8
Chapter 2
Polarization-mode dispersion, polarization-dependent loss and receiver modeling
2.1 Polarization-mode dispersion
Polarization-mode dispersion arises in single-mode fiber and fiber-optic components
due to a small difference in refractive index for a particular pair of orthogonal polarization states called the fast and the slow polarization states. This property is called birefringence [31]. This index difference results in a difference in the propagation time called
differential group delay (DGD) for waves traveling in these two polarization modes. In
single mode fibers, the birefringence originates from a slight ellipticity of the core and
from non-circularly symmetric stresses. It varies randomly from fiber to fiber because of
the randomness of the geometry of the core and stress irregularities. As a result, coherent
interference between the polarization modes causes the polarization-mode dispersion to
vary randomly with the wavelength and ambient temperature [32]. In specially fabricated
polarization maintaining (PM) fiber, the core of the fiber is exposed to an asymmetric
field that is uniform along the fiber’s length. The polarization modes are maintained
9
along the fiber and energy does not couple between the modes. The polarization modes
and DGD of a PM fiber are independent of wavelength.

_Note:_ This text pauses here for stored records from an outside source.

(** ** JavaScript truthiness

    The source tests values with [!x], [x || y] and [if (x)].  The class
    gives the truthiness of a defined value of type [T]; an absent value
    ([undefined]) is [None] and always falsy. *)
Class Truthy (T : Type) := truthy : T -> bool.

Definition is_truthy {T} `{Truthy T} (v : option T) : bool :=
  match v with
  | Some x => truthy x
  | None => false
  end.

(** [a || b] on possibly-absent values. *)
Definition js_or {T} `{Truthy T} (a b : option T) : option T :=
  if is_truthy a then a else b.

#[export] Instance bool_truthy : Truthy bool := fun b => b.
#[export] Instance number_truthy : Truthy Z := fun z => negb (Z.eqb z 0).
#[export] Instance string_truthy : Truthy string :=
  fun s => negb (String.eqb s "").

(** ** utils.ts *)
Module Utils.

(** [isDefined(val)]: neither [undefined] nor [null]; both are [None]. *)
Definition isDefined {A} (val : option A) : bool :=
  match val with
  | Some _ => true
  | None => false
  end.

Definition isUndef {A} (val : option A) : bool := negb (isDefined val).

End Utils.

(** ** addrmap.ts

    The trie on its own properties.  The definitions of this module give
    [put] and [get] on addresses whose segments name no property of
    [Object.prototype] ([__proto__], [constructor], [toString], ...), in
    a realm where [Object.prototype] holds no entry of an address map:
    there every property that the code reads is an own property of a
    node.  [Realm], below, follows the code through the prototype chain
    and gives [put] and [get] on the other addresses; the two agree where
    this module applies ([Realm_get_own], [Realm_put_own]).  The channel
    is described with this module. *)
Module AddrMap.

(** [MultistringAddress = string[]]. *)
Abbreviation MultistringAddress := (list string).
(** [WildcardMultistringAddress = (string | undefined | null)[]]. *)
Abbreviation WildcardMultistringAddress := (list (option string)).

(** [AddressMapFlat<T>]: string-keyed children, the child under
    [WildcardEntryKey] and the value under [DefaultEntryKey]. *)
Inductive AddressMapFlat (T : Type) : Type :=
  Node { named : gmap string (AddressMapFlat T);
         wildcard_entry : option (AddressMapFlat T);
         default_entry : option T }.
Arguments Node {T} _ _ _.
Arguments named {T} _.
Arguments wildcard_entry {T} _.
Arguments default_entry {T} _.

(** The object literal [{}]. *)
Definition empty_table {T} : AddressMapFlat T := Node ∅ None None.

(** The result of a lookup: the returned value, the address array as the
    call leaves it, and the capture sink as the call leaves it. *)
Abbreviation LookupResult T :=
  (option T * MultistringAddress * option (list string))%type.

(** [wc_values.push(part)] under [if (wc_values)]. *)
Definition push_wc (wc_values : option (list string)) (part : string)
  : option (list string) :=
  match wc_values with
  | Some l => Some (l ++ [part])
  | None => None
  end.

Section Lookup.
Context {T : Type} `{Truthy T}.

(** [getFromAddrMapFlat(map, addr, wc_values)].

    [addr.shift()] removes the head of the array; [!part] holds when the
    array was empty ([part] is [undefined]) and also when the head is the
    empty string, and in both cases the function returns before
    [addr.unshift(part)].  The recursive calls go to children of [map];
    they are taken under [fmap] so that the recursion is structural in
    the trie ([getFromAddrMapFlat_unfold] gives the equation with the
    plain lookups [map[part]] and [map[WildcardEntryKey]]). *)
Fixpoint getFromAddrMapFlat (map : AddressMapFlat T)
  : MultistringAddress -> option (list string) -> LookupResult T :=
  let in_named := getFromAddrMapFlat <$> named map in
  let in_wildcard := getFromAddrMapFlat <$> wildcard_entry map in
  fun addr wc_values =>
    match addr with
    | [] => (default_entry map, [], wc_values)
    | part :: addr =>
      if String.eqb part "" then (default_entry map, addr, wc_values)
      else
        let '(data, addr, wc_values) :=
          match in_named !! part with
          | Some get_child => get_child addr wc_values
          | None => (None, addr, wc_values)
          end in
        let '(data, addr, wc_values) :=
          match is_truthy data, in_wildcard with
          | false, Some get_wild => get_wild addr (push_wc wc_values part)
          | _, _ => (data, addr, wc_values)
          end in
        (data, part :: addr, wc_values)
    end.
End Lookup.

(** [const key = part || WildcardEntryKey]: [None] is the wildcard key. *)
Definition key_of (part : option string) : option string :=
  match part with
  | Some s => if String.eqb s "" then None else Some s
  | None => None
  end.

(** The loop and the final assignment of [AddressMap.put], on the table:
    each step creates the child [{}] when it is missing and moves into it;
    at the end the default is deleted ([value] absent) or assigned. *)
Fixpoint put_flat {T} (last_table : AddressMapFlat T)
    (addr : WildcardMultistringAddress) (value : option T)
  : AddressMapFlat T :=
  match addr with
  | [] =>
    if Utils.isUndef value
    then Node (named last_table) (wildcard_entry last_table) None
    else Node (named last_table) (wildcard_entry last_table) value
  | part :: addr =>
    match key_of part with
    | Some key =>
      let child := default empty_table (named last_table !! key) in
      Node (<[key := put_flat child addr value]> (named last_table))
           (wildcard_entry last_table) (default_entry last_table)
    | None =>
      let child := default empty_table (wildcard_entry last_table) in
      Node (named last_table) (Some (put_flat child addr value))
           (default_entry last_table)
    end
  end.

(** [class AddressMap<T>]. *)
Record AddressMap (T : Type) := { table : AddressMapFlat T }.
Arguments table {T} _.
Arguments Build_AddressMap {T} _.

(** [new AddressMap()]. *)
Definition new {T} : AddressMap T := {| table := empty_table |}.

Definition put {T} (this : AddressMap T)
    (addr : WildcardMultistringAddress) (value : option T) : AddressMap T :=
  {| table := put_flat (table this) addr value |}.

The propagation of a pulse through a long length of fiber can be very complicated
since the birefringence varies randomly along the fiber [32–33]. However, there are two
special orthogonal polarization states at the fiber input for which the output pulse is undistorted to first order. These two polarization states are called principal states of polarization (PSP). The PSP model was originally developed by Poole [34]. This model provides both a time domain and a frequency domain characterization of PMD. In the time
domain, when a pulse is not launched in one of the two principal states, the output pulse
is a combination of two delayed versions of the input pulse propagated in the two principal states, each with a fraction of the energy of the input signal. As a result the output
pulse is typically broadened due to the differential group delay between the two polarization modes. In the frequency domain, a PSP is defined as the input polarization state for
which the output polarization state is independent of frequency to first order. In the absence of polarization-dependent loss, the two PSPs are orthogonal to each other. For each
pair of PSPs at the fiber input, there exist a corresponding pair of orthogonal PSPs at the
output. The input and output PSPs are related by the fiber’s transmission matrix.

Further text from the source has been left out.